BRIEF:
Go through the material and copy each line in which the word "else" shows up.

PROVIDED MATERIAL:
______________________________
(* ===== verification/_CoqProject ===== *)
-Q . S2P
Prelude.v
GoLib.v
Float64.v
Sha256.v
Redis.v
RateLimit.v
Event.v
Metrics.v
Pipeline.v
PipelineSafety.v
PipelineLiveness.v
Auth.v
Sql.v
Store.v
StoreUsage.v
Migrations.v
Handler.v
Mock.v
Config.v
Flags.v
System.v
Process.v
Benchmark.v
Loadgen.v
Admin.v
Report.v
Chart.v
______________________________
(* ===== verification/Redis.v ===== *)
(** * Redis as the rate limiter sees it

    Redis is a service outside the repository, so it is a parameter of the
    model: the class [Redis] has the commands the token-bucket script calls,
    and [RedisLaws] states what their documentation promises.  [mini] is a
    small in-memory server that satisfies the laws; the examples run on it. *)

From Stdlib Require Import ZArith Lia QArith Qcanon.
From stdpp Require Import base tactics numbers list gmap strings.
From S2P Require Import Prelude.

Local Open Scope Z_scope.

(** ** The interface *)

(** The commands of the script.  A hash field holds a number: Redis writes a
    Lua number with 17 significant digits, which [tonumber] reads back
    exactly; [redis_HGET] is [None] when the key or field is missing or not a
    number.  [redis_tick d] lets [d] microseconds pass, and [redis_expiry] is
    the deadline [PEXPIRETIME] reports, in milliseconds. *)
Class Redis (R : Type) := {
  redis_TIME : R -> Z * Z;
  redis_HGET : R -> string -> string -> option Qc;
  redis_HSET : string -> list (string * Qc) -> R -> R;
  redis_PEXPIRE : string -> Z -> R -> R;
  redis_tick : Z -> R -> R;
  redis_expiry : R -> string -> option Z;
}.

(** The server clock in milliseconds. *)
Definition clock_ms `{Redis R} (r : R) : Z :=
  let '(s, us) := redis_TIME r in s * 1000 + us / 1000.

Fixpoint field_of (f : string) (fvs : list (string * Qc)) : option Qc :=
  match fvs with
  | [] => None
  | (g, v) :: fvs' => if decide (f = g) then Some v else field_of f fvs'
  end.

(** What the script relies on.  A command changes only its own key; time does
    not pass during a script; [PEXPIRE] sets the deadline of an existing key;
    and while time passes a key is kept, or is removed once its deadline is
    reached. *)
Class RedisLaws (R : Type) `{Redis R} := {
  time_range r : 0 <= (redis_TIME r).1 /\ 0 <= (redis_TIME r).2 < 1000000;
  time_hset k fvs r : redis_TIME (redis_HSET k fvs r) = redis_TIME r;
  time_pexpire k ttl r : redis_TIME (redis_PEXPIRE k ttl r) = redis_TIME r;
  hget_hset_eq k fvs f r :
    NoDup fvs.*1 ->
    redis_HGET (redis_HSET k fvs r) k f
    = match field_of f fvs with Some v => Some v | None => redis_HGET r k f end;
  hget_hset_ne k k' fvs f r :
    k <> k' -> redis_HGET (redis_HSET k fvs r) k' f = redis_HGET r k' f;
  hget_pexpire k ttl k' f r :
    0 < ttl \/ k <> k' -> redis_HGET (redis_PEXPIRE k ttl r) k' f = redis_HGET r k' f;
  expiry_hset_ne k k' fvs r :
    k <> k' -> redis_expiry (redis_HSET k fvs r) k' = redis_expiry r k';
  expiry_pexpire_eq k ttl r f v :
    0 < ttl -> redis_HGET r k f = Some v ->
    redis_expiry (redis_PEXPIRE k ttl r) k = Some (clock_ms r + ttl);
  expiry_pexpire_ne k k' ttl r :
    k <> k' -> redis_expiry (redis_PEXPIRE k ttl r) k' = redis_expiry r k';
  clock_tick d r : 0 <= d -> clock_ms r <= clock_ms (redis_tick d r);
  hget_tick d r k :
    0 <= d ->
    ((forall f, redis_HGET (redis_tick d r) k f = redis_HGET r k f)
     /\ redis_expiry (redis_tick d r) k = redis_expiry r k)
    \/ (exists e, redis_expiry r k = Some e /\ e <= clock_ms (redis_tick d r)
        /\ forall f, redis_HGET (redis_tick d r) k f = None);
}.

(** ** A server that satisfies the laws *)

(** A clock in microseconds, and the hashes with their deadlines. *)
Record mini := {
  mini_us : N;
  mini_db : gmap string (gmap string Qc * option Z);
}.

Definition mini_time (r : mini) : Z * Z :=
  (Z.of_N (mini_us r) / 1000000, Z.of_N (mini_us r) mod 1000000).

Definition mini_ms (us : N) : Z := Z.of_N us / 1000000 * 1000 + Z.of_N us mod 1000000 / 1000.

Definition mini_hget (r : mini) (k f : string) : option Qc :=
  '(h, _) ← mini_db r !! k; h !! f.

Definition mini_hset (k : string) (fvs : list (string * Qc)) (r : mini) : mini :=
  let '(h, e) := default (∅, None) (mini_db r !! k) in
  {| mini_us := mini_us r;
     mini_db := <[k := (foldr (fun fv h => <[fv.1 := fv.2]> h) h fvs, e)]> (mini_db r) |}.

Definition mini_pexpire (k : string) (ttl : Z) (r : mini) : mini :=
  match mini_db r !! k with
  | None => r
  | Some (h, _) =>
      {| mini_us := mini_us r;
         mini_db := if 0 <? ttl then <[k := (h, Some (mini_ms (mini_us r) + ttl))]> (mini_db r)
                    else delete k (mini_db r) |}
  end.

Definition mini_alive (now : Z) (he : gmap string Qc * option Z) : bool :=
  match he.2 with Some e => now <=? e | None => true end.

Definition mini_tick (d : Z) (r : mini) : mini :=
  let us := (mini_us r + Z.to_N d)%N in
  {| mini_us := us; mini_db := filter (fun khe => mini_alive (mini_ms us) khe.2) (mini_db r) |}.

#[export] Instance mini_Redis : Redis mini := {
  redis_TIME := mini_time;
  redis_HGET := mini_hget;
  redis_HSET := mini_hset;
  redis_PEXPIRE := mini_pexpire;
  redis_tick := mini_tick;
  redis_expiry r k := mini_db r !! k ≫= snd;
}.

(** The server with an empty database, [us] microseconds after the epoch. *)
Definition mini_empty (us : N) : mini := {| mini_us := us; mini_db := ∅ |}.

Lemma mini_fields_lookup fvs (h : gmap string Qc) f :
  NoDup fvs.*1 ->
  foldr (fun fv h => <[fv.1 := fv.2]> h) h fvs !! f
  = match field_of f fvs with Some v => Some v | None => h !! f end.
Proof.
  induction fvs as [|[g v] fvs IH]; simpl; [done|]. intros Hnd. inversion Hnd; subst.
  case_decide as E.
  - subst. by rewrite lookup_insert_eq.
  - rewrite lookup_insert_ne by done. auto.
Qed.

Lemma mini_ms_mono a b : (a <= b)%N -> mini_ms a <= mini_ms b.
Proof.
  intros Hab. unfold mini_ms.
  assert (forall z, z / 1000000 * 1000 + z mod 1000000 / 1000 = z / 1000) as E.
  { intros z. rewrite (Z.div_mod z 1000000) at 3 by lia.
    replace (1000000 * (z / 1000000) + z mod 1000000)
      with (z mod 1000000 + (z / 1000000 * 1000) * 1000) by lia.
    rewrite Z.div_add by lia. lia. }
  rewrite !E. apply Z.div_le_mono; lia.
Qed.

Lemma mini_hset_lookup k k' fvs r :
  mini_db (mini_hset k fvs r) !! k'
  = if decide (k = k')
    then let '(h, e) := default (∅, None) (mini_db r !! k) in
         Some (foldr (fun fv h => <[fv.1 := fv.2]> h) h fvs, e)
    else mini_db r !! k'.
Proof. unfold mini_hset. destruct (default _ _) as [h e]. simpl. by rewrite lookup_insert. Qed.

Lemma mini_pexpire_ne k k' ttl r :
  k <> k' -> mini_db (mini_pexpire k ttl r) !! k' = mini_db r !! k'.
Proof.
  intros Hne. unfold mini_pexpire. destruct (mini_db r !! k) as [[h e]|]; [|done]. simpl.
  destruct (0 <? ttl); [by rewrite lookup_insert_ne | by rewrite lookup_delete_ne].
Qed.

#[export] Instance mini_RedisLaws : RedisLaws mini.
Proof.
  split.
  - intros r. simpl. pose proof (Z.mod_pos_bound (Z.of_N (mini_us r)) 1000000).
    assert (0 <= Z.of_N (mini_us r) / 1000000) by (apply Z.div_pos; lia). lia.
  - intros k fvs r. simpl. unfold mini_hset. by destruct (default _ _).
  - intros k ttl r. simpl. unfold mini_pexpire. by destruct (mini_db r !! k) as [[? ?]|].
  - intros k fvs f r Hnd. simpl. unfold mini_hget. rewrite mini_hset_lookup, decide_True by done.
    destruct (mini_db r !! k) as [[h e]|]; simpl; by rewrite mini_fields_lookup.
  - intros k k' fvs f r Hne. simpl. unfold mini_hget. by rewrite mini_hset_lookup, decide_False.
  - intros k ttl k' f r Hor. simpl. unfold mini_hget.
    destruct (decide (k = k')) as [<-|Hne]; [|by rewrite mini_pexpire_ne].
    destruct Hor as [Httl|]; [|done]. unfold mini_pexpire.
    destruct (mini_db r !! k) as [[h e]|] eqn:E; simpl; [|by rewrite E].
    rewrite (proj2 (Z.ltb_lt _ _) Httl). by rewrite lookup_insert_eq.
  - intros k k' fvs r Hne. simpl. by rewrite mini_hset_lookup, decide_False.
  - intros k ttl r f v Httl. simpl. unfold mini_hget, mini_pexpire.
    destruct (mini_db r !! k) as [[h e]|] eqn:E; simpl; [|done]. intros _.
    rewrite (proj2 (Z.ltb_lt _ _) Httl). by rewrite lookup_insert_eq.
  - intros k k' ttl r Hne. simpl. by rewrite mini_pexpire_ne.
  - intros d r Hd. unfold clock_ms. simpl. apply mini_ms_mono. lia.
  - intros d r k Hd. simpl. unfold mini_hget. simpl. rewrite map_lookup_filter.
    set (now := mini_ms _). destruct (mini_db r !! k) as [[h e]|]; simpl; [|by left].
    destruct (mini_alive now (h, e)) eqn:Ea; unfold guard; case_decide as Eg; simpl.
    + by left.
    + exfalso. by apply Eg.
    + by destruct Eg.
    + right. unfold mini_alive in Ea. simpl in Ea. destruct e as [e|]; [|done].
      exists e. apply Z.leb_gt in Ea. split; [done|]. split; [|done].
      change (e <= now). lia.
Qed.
______________________________
ANSWER SECTION:
  | (g, v) :: fvs' => if decide (f = g) then Some v else field_of f fvs'
                    else delete k (mini_db r) |}
    else mini_db r !! k'.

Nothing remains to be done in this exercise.